(** ** More runs in the concrete environment *)

Lemma initial_classifier_passes_category_on_witness :
  run (model "refund" "Leave of absence" "Other" false)
      (salesCompAgent.initial_classifier question) 0
  = (Ok {[ "lnode" := VStr "initial_classifier";
           "responseToUser" := VStr "Classifier successful";
           "category" := VStr "refund" ]},
     1,
     [Printed "initial classifier";
      Called (StructuredInvoke Category_
                [SystemMessage salesCompAgent.classifier_prompt;
                 HumanMessage (VStr "What is minimum commission guarantee?")])
             (Ok {| Category.category := "refund" |});
      Printed "category is refund"]).
Proof.
  apply (proj2 (initial_classifier_passes_category_on _ question 0 1 _ _)).
  exists "What is minimum commission guarantee?".
  exists {| Category.category := "refund" |}.
  repeat split; reflexivity.
Defined.

Lemma graph_handlers_need_initialMessage_witness :
  run (model "policy" "Leave of absence" "Other" false)
      (salesCompAgent.policy_agent ∅) 0
  = (Err (KeyError "initialMessage"), 0, [Printed "policy agent"]).
Proof.
  apply (graph_handlers_need_initialMessage
           (model "policy" "Leave of absence" "Other" false) ∅ 0).
  reflexivity.
Defined.

Lemma main_router_needs_category_witness :
  run (model "policy" "Leave of absence" "Other" false)
      (salesCompAgent.main_router question) 0
  = (Err (KeyError "category"), 0, []).
Proof.
  apply (main_router_needs_category
           (model "policy" "Leave of absence" "Other" false) question 0).
  reflexivity.
Defined.

Lemma main_router_returns_registered_node_witness :
  VStr "ticket" = VStr END \/
  exists key, VStr "ticket" = VStr key /\ key <> END /\
              is_Some (StateGraph.nodes salesCompAgent.graph !! key).
Proof.
  apply (main_router_returns_registered_node
           (model "policy" "Leave of absence" "Other" false)
           {[ "category" := VStr "ticket" ]} 0 0 (VStr "ticket") []).
  reflexivity.
Defined.
(** The documented contract of the accumulator: a proper fraction over a
    denominator of at most 60000, or over a power of two up to 2^23. *)
Definition fraction_ok (n d : Z) : Prop :=
  0 <= n < d /\ (d <= 60000 \/ exists k, 0 <= k <= 23 /\ d = 2 ^ k).

Definition word_ok (w : Z) : Prop := 0 <= w < WORD.

(** Digits 1..9 and 10..18 of [n / d], truncated. *)
Definition frac_high (n d : Z) : Z := Z.div (n * WORD) d.
Definition frac_low (n d : Z) : Z := Z.div (Z.modulo (n * WORD) d * WORD) d.

Lemma frac_digits (n d : Z) :
  0 < d -> frac_high n d * WORD + frac_low n d = Z.div (n * (WORD * WORD)) d.
Proof.
  intros Hd. unfold frac_high, frac_low.
  rewrite Z.mul_assoc. symmetry. rewrite <- (scaled_div (n * WORD) d WORD Hd).
  reflexivity.
Qed.

Lemma big_power_of_two (d k : Z) :
  60000 < d -> 0 <= k <= 23 -> d = 2 ^ k ->
  d = 256 * Z.quot d 256 /\ 256 <= Z.quot d 256 <= 32768.
Proof.
  intros Hbig Hk ->.
  assert (16 <= k).
  { destruct (Z_lt_le_dec k 16) as [Hlt|]; [|assumption].
    pose proof (Z.pow_le_mono_r 2 k 15 ltac:(lia) ltac:(lia)) as Hle.
    change (2 ^ 15) with 32768 in Hle. lia. }
  replace k with (8 + (k - 8)) by lia.
  rewrite Z.pow_add_r by lia. change (2 ^ 8) with 256.
  rewrite Z.mul_comm, Z.quot_mul by lia.
  pose proof (Z.pow_le_mono_r 2 8 (k - 8) ltac:(lia) ltac:(lia)) as Hlo.
  pose proof (Z.pow_le_mono_r 2 (k - 8) 15 ltac:(lia) ltac:(lia)) as Hhi.
  change (2 ^ 8) with 256 in Hlo. change (2 ^ 15) with 32768 in Hhi. lia.
Qed.
Lemma with_lock_same x : lock x = None -> with_lock None x = x.
Proof. destruct x; cbn. now intros ->. Qed.

Lemma meta_lock x : meta x = meta zero_buf -> lock x = None.
Proof. unfold meta. now intros [= _ _ _ -> _ _ _]. Qed.

(** The second loop of [binit] puts the buffers on the lists one by one,
    and writes nothing but links. *)
Lemma binit_bufs_lists n : forall i s,
  rings s (init_lists i) -> (forall l, lock_of s l = None) ->
  (forall j, meta (deref s (Buf j)) = meta zero_buf) ->
  (i + n = length (bcache_buf s))%nat ->
  exists s',
    binit_bufs n i s = Done tt s' /\ rings s' (init_lists (i + n)) /\
    (forall l, lock_of s' l = None) /\
    (forall j, meta (deref s' (Buf j)) = meta zero_buf) /\
    length (bcache_buf s') = length (bcache_buf s) /\
    ticks s' = ticks s /\ disk s' = disk s.
Proof.
  induction n as [|n IH]; intros i s HR Hl Hz Hn.
  - exists s. rewrite Nat.add_0_r. cbn [binit_bufs]. unfold ret. auto 10.
  - cbn [binit_bufs]. set (k := (i mod BUCKET_SIZE)%nat).
    unfold bind at 1. unfold set at 1.
    rewrite (assign_id (Buf i)) by (apply with_lock_same, meta_lock, Hz).
    change ((hn <- get next (Head k) ;; set with_next (Buf i) hn ;;
             set with_prev (Buf i) (Head k) ;;
             hn <- get next (Head k) ;; set with_prev hn (Buf i) ;;
             set with_next (Head k) (Buf i) ;; binit_bufs n (S i)) s)
      with (binit_bufs n (S i) (pushed k (Buf i) s)).
    assert (Hk : (k < BUCKET_SIZE)%nat) by (apply Nat.mod_upper_bound; discriminate).
    destruct (pushed_frame k (Buf i) s) as (_ & Hlen & _ & Htk & _ & Hdk).
    destruct (IH (S i) (pushed k (Buf i) s)) as (s' & E & HR' & Hl' & Hz' & Hlen' & Htk' & Hdk').
    + cbn [init_lists]. apply rings_pushed; auto.
      * lia.
      * intros k' Hin. apply in_init_lists in Hin. lia.
    + intros l. rewrite lock_of_pushed. apply Hl.
    + intros j. rewrite pushed_proj by apply link_blind_meta. apply Hz.
    + rewrite Hlen. lia.
    + exists s'. split; [exact E|].
      replace (i + S n)%nat with (S i + n)%nat by lia.
      split; [exact HR'|]. split; [exact Hl'|]. split; [exact Hz'|].
      split; [congruence|]. split; congruence.
Qed.

Lemma binit_heads_frame n : forall i s s',
  binit_heads n i s = Done tt s' -> ticks s' = ticks s /\ disk s' = disk s.
Proof.
  induction n as [|n IH]; intros i s s'; cbn [binit_heads].
  - unfold ret. intros [= <-]. auto.
  - unfold bind at 1, release. unfold bind at 1. unfold set at 1.
    unfold bind at 1. unfold set at 1. intros E. apply IH in E as [-> ->].
    rewrite !ticks_assign, !disk_assign, ticks_set_lock, disk_set_lock. auto.
Qed.

(** X8.  [binit] returns, whatever the size of the pool.  It leaves
    buffer [i] on the list of bucket [i % 13] and nowhere else, every
    list a well-formed ring with the buffers of higher number in front,
    every lock free, and every buffer as the zeroed boot image has it:
    no buffer is valid, referred to or locked, and all of them stand for
    block 0 of device 0. *)
Theorem binit_builds_buckets NBUF d :
  binit NBUF (boot_state NBUF d) = Done tt (booted NBUF d) /\
  rings (booted NBUF d) (init_lists NBUF) /\
  (forall k, init_lists NBUF k =
     rev (filter (fun i => (i mod BUCKET_SIZE =? k)%nat) (seq 0 NBUF))) /\
  (forall l, lock_of (booted NBUF d) l = None) /\
  (forall i, meta (deref (booted NBUF d) (Buf i)) = meta zero_buf) /\
  length (bcache_buf (booted NBUF d)) = NBUF /\
  ticks (booted NBUF d) = 0 /\ disk (booted NBUF d) = d.
Proof.
  destruct (binit_heads_ok BUCKET_SIZE 0 (boot_state NBUF d))
    as (s1 & E1 & Hl1 & Hb1 & Hh1 & Hin1 & _).
  { apply lock_of_boot_state. }
  destruct (binit_heads_frame _ _ _ _ E1) as [Htk1 Hdk1].
  assert (Hlb : length (bcache_buf s1) = NBUF).
  { rewrite Hb1. cbn. apply repeat_length. }
  destruct (binit_bufs_lists NBUF 0 s1) as (s & E & HR & Hl & Hz & Hlen & Htk & Hdk).
  - constructor.
    + rewrite Hh1. reflexivity.
    + intros k Hk. cbn. apply Hin1; [lia|]. cbn. exact Hk.
    + intros k i [].
    + intros k. constructor.
    + intros k k' i [].
  - exact Hl1.
  - intros j. unfold deref. rewrite Hb1. fold (deref (boot_state NBUF d) (Buf j)).
    now rewrite deref_boot_state.
  - now rewrite Hlb.
  - assert (Eb : binit NBUF (boot_state NBUF d) = Done tt s).
    { unfold binit, bind. now rewrite E1. }
    unfold booted. rewrite Eb.
    split; [reflexivity|]. split; [exact HR|]. split; [apply init_lists_closed|].
    split; [exact Hl|]. split; [exact Hz|]. split; [congruence|].
    split; [now rewrite Htk, Htk1 | now rewrite Hdk, Hdk1].
Qed.

(** ** bread *)

Lemma walk_fuel_enough s : (length (bcache_buf s) < walk_fuel s)%nat.
Proof. unfold walk_fuel. lia. Qed.

Lemma matches_iff s dv bn i :
  matches s dv bn i = true <->
  dev (deref s (Buf i)) = dv /\ blockno (deref s (Buf i)) = bn.
Proof. unfold matches. rewrite andb_true_iff, !Z.eqb_eq. tauto. Qed.

(** A lookup finds the buffer that holds the block. *)
Lemma find_cached N s L i :
  inv N s L -> (i < N)%nat ->
  dev (deref s (Buf i)) <> 0 \/ blockno (deref s (Buf i)) <> 0 ->
  find (matches s (dev (deref s (Buf i))) (blockno (deref s (Buf i))))
       (L (bucket_of (blockno (deref s (Buf i))))) = Some i.
Proof.
  intros HI Hi Hid. pose proof HI as [HR HC HL HH HU HRc HN].
  assert (Hin : In i (L (bucket_of (blockno (deref s (Buf i)))))).
  { apply HH; auto. lia. }
  destruct (find _ _) as [j|] eqn:Hf.
  - apply find_some in Hf as [Hj Hm]. apply matches_iff in Hm as [Hd Hb].
    destruct (Nat.eq_dec j i) as [->|Hne]; [reflexivity|]. exfalso.
    destruct (r_range _ _ HR _ _ Hj) as [_ HjN].
    assert (Hz : dev (deref s (Buf j)) = 0 /\ blockno (deref s (Buf j)) = 0).
    { apply (HU j i); auto; lia. }
    destruct Hz, Hid; congruence.
  - exfalso. apply (find_none _ _ Hf) in Hin.
    assert (matches s (dev (deref s (Buf i))) (blockno (deref s (Buf i))) i = true)
      by (now apply matches_iff).
    congruence.
Qed.

Lemma fetched_valid d x : valid x <> 0 -> fetched d x = x.
Proof. unfold fetched. intros H. now destruct (Z.eqb_spec (valid x) 0). Qed.

Lemma served_fields c t d x :
  dev (served c t d x) = dev x /\ blockno (served c t d x) = blockno x /\
  lock (served c t d x) = Some (pid c) /\
  refcnt (served c t d x) = wrap32 (refcnt x + 1) /\
  used_tick (served c t d x) = t /\
  valid (served c t d x) = (if valid x =? 0 then 1 else valid x) /\
  data (served c t d x) = (if valid x =? 0 then d (dev x) (blockno x) else data x) /\
  next (served c t d x) = next x /\ prev (served c t d x) = prev x.
Proof.
  unfold served, fetched. destruct x as [va de bl lo rc ut pr ne da]. cbn.
  destruct (va =? 0); cbn; auto 10.
Qed.

Lemma bread_rest_fetched c b s :
  tickslock s = None ->
  bread_rest c b s =
  Done b (assign b (fun x => with_used_tick (ticks s) (fetched (disk s) x)) s).
Proof.
  intros Ht. rewrite bread_rest_run by exact Ht. f_equal.
  unfold fetched.
  destruct b as [|k|i]; [now destruct (valid _ =? 0)| |].
  - destruct (Z.eqb_spec (valid (deref s (Head k))) 0) as [E|E].
    + rewrite !assign_assign. apply assign_ext. now rewrite E.
    + apply assign_ext. destruct (Z.eqb_spec (valid (deref s (Head k))) 0); [contradiction|].
      reflexivity.
  - destruct (Z.eqb_spec (valid (deref s (Buf i))) 0) as [E|E].
    + rewrite !assign_assign. apply assign_ext. now rewrite E.
    + apply assign_ext. destruct (Z.eqb_spec (valid (deref s (Buf i))) 0); [contradiction|].
      reflexivity.
Qed.

(** [bread] of a block that a buffer holds, when nobody has the buffer
    locked ... *)
Lemma bread_hit_run fuel c dv bn s L v :
  rings s L -> (length (bcache_buf s) < fuel)%nat ->
  (forall l, lock_of s l = None) ->
  find (matches s dv bn) (L (bucket_of bn)) = Some v ->
  lock (deref s (Buf v)) = None ->
  bread fuel c dv bn s =
  Done (Buf v) (assign (Buf v) (served c (ticks s) (disk s)) s).
Proof.
  intros HR Hfuel HL Hf Hlk.
  pose proof (HL TicksLock) as Ht. cbn [lock_of] in Ht.
  assert (Hv : inrange s (Buf v)).
  { apply find_some in Hf as [Hin _]. apply (rings_buf_inrange s L _ _ HR Hin). }
  unfold bread. unfold bind at 1.
  rewrite (bget_hit fuel c dv bn s L HR Hfuel (HL _) v Ht Hf).
  unfold bind at 1. unfold acquiresleep.
  rewrite deref_assign_eq by exact Hv.
  replace (lock (rehit (ticks s) (deref s (Buf v)))) with (@None nat) by (now rewrite <- Hlk).
  unfold ret at 1. cbv beta iota.
  rewrite bread_rest_fetched by (now rewrite !tickslock_assign).
  rewrite !ticks_assign, !disk_assign, !assign_assign. reflexivity.
Qed.

(** ... and when somebody has. *)
Lemma bread_hit_sleep fuel c dv bn s L v p :
  rings s L -> (length (bcache_buf s) < fuel)%nat ->
  (forall l, lock_of s l = None) ->
  find (matches s dv bn) (L (bucket_of bn)) = Some v ->
  lock (deref s (Buf v)) = Some p ->
  bread fuel c dv bn s = Sleep (Buf v) (assign (Buf v) (rehit (ticks s)) s).
Proof.
  intros HR Hfuel HL Hf Hlk.
  pose proof (HL TicksLock) as Ht. cbn [lock_of] in Ht.
  assert (Hv : inrange s (Buf v)).
  { apply find_some in Hf as [Hin _]. apply (rings_buf_inrange s L _ _ HR Hin). }
  unfold bread. unfold bind at 1.
  rewrite (bget_hit fuel c dv bn s L HR Hfuel (HL _) v Ht Hf).
  unfold bind at 1. unfold acquiresleep.
  rewrite deref_assign_eq by exact Hv.
  replace (lock (rehit (ticks s) (deref s (Buf v)))) with (Some p) by (now rewrite <- Hlk).
  reflexivity.
Qed.

Lemma inv_inrange N s L i : inv N s L -> (i < N)%nat -> inrange s (Buf i).
Proof. intros HI Hi. cbn. rewrite (inv_size _ _ _ HI). exact Hi. Qed.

* * * * * * * * *

> _EXERCISE DIRECTIONS_
Using the data above, extract exactly the lines from the one that holds "split; [now rewrite" to the one that holds "intros Ht. rewrite", both ends included, and no others.

> _EXERCISE SOLUTION_
    split; [now rewrite Htk, Htk1 | now rewrite Hdk, Hdk1].
Qed.

(** ** bread *)

Lemma walk_fuel_enough s : (length (bcache_buf s) < walk_fuel s)%nat.
Proof. unfold walk_fuel. lia. Qed.

Lemma matches_iff s dv bn i :
  matches s dv bn i = true <->
  dev (deref s (Buf i)) = dv /\ blockno (deref s (Buf i)) = bn.
Proof. unfold matches. rewrite andb_true_iff, !Z.eqb_eq. tauto. Qed.

(** A lookup finds the buffer that holds the block. *)
Lemma find_cached N s L i :
  inv N s L -> (i < N)%nat ->
  dev (deref s (Buf i)) <> 0 \/ blockno (deref s (Buf i)) <> 0 ->
  find (matches s (dev (deref s (Buf i))) (blockno (deref s (Buf i))))
       (L (bucket_of (blockno (deref s (Buf i))))) = Some i.
Proof.
  intros HI Hi Hid. pose proof HI as [HR HC HL HH HU HRc HN].
  assert (Hin : In i (L (bucket_of (blockno (deref s (Buf i)))))).
  { apply HH; auto. lia. }
  destruct (find _ _) as [j|] eqn:Hf.
  - apply find_some in Hf as [Hj Hm]. apply matches_iff in Hm as [Hd Hb].
    destruct (Nat.eq_dec j i) as [->|Hne]; [reflexivity|]. exfalso.
    destruct (r_range _ _ HR _ _ Hj) as [_ HjN].
    assert (Hz : dev (deref s (Buf j)) = 0 /\ blockno (deref s (Buf j)) = 0).
    { apply (HU j i); auto; lia. }
    destruct Hz, Hid; congruence.
  - exfalso. apply (find_none _ _ Hf) in Hin.
    assert (matches s (dev (deref s (Buf i))) (blockno (deref s (Buf i))) i = true)
      by (now apply matches_iff).
    congruence.
Qed.

Lemma fetched_valid d x : valid x <> 0 -> fetched d x = x.
Proof. unfold fetched. intros H. now destruct (Z.eqb_spec (valid x) 0). Qed.

Lemma served_fields c t d x :
  dev (served c t d x) = dev x /\ blockno (served c t d x) = blockno x /\
  lock (served c t d x) = Some (pid c) /\
  refcnt (served c t d x) = wrap32 (refcnt x + 1) /\
  used_tick (served c t d x) = t /\
  valid (served c t d x) = (if valid x =? 0 then 1 else valid x) /\
  data (served c t d x) = (if valid x =? 0 then d (dev x) (blockno x) else data x) /\
  next (served c t d x) = next x /\ prev (served c t d x) = prev x.
Proof.
  unfold served, fetched. destruct x as [va de bl lo rc ut pr ne da]. cbn.
  destruct (va =? 0); cbn; auto 10.
Qed.

Lemma bread_rest_fetched c b s :
  tickslock s = None ->
  bread_rest c b s =
  Done b (assign b (fun x => with_used_tick (ticks s) (fetched (disk s) x)) s).
Proof.
  intros Ht. rewrite bread_rest_run by exact Ht. f_equal.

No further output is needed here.